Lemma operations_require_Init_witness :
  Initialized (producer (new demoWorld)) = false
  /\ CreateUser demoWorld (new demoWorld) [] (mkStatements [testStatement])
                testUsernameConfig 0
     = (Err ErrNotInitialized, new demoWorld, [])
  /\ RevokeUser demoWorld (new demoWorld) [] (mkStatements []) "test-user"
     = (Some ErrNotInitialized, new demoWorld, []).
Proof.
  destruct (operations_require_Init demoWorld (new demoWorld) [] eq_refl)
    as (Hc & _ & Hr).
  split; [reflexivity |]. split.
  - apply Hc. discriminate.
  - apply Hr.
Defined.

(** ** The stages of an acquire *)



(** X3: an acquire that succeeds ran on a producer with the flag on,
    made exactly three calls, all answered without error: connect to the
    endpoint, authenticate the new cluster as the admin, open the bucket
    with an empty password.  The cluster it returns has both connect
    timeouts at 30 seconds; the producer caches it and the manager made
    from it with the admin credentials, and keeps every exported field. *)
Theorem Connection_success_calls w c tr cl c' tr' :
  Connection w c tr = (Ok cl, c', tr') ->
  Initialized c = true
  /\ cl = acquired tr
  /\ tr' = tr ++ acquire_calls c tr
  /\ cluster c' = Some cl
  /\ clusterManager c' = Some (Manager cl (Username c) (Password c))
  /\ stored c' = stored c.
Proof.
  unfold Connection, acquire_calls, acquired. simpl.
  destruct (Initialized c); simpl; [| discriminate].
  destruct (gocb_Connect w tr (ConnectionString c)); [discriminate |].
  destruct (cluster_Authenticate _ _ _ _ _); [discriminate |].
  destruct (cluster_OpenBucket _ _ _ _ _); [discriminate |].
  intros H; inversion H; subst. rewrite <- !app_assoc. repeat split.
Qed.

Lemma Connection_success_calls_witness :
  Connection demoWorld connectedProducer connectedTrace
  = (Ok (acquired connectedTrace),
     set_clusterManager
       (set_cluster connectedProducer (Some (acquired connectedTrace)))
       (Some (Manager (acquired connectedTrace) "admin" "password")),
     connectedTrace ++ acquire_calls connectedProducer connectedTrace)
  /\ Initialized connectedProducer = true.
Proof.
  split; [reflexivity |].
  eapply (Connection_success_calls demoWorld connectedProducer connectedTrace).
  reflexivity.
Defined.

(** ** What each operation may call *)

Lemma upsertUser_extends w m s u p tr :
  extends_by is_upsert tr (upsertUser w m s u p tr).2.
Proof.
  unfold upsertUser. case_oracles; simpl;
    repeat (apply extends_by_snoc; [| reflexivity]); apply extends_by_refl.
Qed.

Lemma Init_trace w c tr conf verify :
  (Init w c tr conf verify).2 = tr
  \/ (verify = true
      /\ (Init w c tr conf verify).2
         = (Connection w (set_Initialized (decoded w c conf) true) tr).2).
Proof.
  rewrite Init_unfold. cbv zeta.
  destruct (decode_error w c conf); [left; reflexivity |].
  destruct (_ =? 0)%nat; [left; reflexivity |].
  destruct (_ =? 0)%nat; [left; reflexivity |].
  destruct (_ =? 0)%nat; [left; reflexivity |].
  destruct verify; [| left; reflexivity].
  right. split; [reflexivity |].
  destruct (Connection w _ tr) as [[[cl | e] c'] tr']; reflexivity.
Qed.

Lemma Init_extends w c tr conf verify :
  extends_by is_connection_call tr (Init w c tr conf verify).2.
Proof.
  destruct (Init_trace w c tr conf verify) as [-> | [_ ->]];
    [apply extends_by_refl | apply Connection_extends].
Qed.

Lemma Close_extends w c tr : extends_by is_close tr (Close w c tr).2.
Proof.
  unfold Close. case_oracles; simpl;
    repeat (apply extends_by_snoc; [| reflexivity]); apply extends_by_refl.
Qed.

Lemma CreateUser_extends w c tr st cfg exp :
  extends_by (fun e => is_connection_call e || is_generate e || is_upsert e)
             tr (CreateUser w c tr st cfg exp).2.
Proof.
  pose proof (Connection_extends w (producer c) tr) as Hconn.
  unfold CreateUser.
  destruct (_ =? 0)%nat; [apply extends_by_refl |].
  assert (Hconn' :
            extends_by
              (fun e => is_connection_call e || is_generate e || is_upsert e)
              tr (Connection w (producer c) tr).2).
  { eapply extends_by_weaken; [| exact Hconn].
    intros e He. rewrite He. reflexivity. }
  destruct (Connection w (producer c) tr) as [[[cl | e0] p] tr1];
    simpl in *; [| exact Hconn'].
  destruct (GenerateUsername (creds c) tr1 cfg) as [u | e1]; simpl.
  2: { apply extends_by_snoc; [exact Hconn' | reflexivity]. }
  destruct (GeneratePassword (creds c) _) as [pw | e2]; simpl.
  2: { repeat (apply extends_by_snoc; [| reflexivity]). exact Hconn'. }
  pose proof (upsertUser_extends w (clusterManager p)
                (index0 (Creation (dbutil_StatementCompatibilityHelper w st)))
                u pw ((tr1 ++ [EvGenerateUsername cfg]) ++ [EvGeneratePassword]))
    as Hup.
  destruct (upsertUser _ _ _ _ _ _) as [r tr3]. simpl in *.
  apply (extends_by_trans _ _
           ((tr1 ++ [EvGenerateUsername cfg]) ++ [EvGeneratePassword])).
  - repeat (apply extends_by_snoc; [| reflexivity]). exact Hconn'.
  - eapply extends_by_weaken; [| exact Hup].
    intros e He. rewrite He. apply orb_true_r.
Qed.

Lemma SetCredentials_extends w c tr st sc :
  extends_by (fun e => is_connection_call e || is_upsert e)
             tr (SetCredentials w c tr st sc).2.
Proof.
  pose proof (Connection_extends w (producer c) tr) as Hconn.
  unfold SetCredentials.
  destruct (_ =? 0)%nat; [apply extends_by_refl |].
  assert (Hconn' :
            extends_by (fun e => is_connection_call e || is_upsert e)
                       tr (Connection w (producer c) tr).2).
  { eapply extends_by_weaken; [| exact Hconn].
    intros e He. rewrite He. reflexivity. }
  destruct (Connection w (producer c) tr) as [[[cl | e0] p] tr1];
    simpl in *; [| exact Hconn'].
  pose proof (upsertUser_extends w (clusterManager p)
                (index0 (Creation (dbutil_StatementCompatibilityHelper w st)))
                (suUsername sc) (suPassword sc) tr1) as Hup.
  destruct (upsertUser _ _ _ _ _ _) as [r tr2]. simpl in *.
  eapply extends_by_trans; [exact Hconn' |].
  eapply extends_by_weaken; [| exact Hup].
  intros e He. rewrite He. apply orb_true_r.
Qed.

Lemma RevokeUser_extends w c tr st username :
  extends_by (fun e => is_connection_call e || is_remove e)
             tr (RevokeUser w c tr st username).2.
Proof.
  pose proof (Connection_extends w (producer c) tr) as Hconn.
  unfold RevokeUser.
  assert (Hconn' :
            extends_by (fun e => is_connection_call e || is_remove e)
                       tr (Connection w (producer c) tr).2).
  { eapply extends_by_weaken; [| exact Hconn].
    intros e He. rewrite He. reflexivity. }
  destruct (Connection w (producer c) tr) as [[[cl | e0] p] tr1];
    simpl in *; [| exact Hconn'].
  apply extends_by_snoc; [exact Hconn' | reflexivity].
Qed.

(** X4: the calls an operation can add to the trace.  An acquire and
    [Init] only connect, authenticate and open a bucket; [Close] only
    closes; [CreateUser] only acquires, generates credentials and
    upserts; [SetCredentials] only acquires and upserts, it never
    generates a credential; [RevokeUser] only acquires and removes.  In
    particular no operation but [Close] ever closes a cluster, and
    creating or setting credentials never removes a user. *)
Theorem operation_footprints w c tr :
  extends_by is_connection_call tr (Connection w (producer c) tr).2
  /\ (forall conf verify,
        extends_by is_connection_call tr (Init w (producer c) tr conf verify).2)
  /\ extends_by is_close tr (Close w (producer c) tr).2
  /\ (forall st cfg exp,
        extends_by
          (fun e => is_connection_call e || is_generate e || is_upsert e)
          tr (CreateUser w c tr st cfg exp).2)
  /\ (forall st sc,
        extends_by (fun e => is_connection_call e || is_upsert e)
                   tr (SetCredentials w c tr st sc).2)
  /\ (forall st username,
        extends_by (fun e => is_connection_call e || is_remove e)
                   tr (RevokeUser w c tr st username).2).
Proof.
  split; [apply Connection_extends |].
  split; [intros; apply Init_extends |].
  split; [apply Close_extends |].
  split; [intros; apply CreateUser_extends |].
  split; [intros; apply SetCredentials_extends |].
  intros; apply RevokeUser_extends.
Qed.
...
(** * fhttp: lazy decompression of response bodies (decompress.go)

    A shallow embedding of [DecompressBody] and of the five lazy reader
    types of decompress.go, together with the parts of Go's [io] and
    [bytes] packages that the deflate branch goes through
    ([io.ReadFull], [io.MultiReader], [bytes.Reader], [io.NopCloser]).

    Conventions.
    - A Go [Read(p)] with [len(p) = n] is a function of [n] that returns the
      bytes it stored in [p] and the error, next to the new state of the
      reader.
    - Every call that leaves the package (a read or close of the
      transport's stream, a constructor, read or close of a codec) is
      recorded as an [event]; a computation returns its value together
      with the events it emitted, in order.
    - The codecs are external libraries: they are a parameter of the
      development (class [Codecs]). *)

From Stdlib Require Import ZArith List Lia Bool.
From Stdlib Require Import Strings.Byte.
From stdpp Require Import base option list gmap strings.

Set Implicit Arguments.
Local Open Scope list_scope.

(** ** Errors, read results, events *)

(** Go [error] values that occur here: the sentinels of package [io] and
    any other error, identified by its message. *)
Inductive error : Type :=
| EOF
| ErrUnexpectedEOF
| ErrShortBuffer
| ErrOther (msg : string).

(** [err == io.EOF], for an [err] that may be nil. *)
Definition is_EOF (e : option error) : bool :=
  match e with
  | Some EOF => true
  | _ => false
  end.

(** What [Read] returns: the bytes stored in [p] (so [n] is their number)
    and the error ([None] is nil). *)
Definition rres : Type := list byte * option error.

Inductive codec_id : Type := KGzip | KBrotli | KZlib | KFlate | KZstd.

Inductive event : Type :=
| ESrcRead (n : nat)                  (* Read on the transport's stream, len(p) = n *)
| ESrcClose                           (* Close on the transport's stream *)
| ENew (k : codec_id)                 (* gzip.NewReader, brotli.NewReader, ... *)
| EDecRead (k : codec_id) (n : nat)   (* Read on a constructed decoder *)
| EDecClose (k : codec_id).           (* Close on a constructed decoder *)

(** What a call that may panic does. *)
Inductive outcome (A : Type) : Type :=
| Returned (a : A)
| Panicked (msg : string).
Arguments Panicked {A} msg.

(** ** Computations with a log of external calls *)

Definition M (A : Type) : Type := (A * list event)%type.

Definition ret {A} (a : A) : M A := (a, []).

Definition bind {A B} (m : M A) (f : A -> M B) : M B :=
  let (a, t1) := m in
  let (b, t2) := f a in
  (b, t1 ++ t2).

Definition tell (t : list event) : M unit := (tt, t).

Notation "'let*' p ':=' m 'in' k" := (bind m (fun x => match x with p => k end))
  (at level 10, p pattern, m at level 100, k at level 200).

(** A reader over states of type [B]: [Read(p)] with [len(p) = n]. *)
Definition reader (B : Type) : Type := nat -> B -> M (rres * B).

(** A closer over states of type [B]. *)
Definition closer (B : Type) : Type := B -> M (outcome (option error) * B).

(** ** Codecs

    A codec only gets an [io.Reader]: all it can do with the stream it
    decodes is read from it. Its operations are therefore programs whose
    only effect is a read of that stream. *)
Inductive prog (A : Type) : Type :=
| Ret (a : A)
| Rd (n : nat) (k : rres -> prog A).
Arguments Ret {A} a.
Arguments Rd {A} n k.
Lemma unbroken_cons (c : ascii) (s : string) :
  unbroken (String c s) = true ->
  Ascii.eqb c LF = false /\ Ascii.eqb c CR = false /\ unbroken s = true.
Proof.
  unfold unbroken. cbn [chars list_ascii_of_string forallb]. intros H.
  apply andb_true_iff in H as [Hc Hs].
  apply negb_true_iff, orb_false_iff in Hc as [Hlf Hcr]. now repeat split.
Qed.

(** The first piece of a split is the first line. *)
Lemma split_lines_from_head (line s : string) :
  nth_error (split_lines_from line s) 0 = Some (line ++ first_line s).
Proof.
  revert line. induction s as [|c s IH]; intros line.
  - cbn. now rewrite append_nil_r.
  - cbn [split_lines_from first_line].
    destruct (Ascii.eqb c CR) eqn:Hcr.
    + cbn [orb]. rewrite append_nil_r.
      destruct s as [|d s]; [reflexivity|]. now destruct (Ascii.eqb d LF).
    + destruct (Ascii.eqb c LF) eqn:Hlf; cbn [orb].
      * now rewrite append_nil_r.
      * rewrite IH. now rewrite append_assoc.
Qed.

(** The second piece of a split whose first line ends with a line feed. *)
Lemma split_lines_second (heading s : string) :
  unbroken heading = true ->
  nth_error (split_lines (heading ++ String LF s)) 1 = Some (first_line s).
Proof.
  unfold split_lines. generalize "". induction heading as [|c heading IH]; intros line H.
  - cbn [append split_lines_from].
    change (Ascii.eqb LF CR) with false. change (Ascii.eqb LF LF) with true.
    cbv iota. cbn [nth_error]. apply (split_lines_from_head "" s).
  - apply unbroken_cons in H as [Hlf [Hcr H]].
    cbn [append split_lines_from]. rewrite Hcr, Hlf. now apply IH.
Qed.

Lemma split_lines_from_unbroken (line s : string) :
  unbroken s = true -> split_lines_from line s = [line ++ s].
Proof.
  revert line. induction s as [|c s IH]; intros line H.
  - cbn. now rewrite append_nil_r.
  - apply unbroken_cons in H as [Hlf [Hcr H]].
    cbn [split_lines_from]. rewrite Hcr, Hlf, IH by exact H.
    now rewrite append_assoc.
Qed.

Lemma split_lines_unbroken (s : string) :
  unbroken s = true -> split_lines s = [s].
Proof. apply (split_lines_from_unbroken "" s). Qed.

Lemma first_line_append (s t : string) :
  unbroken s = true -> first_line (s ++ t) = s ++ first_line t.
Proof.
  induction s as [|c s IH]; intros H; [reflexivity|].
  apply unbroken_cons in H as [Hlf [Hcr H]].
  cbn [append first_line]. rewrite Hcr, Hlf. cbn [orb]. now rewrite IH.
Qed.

→ PROBLEM REQUIREMENTS
After reading through the material, report every line that holds "whose".

→ RESULT BELOW
    decodes is read from it. Its operations are therefore programs whose
(** The second piece of a split whose first line ends with a line feed. *)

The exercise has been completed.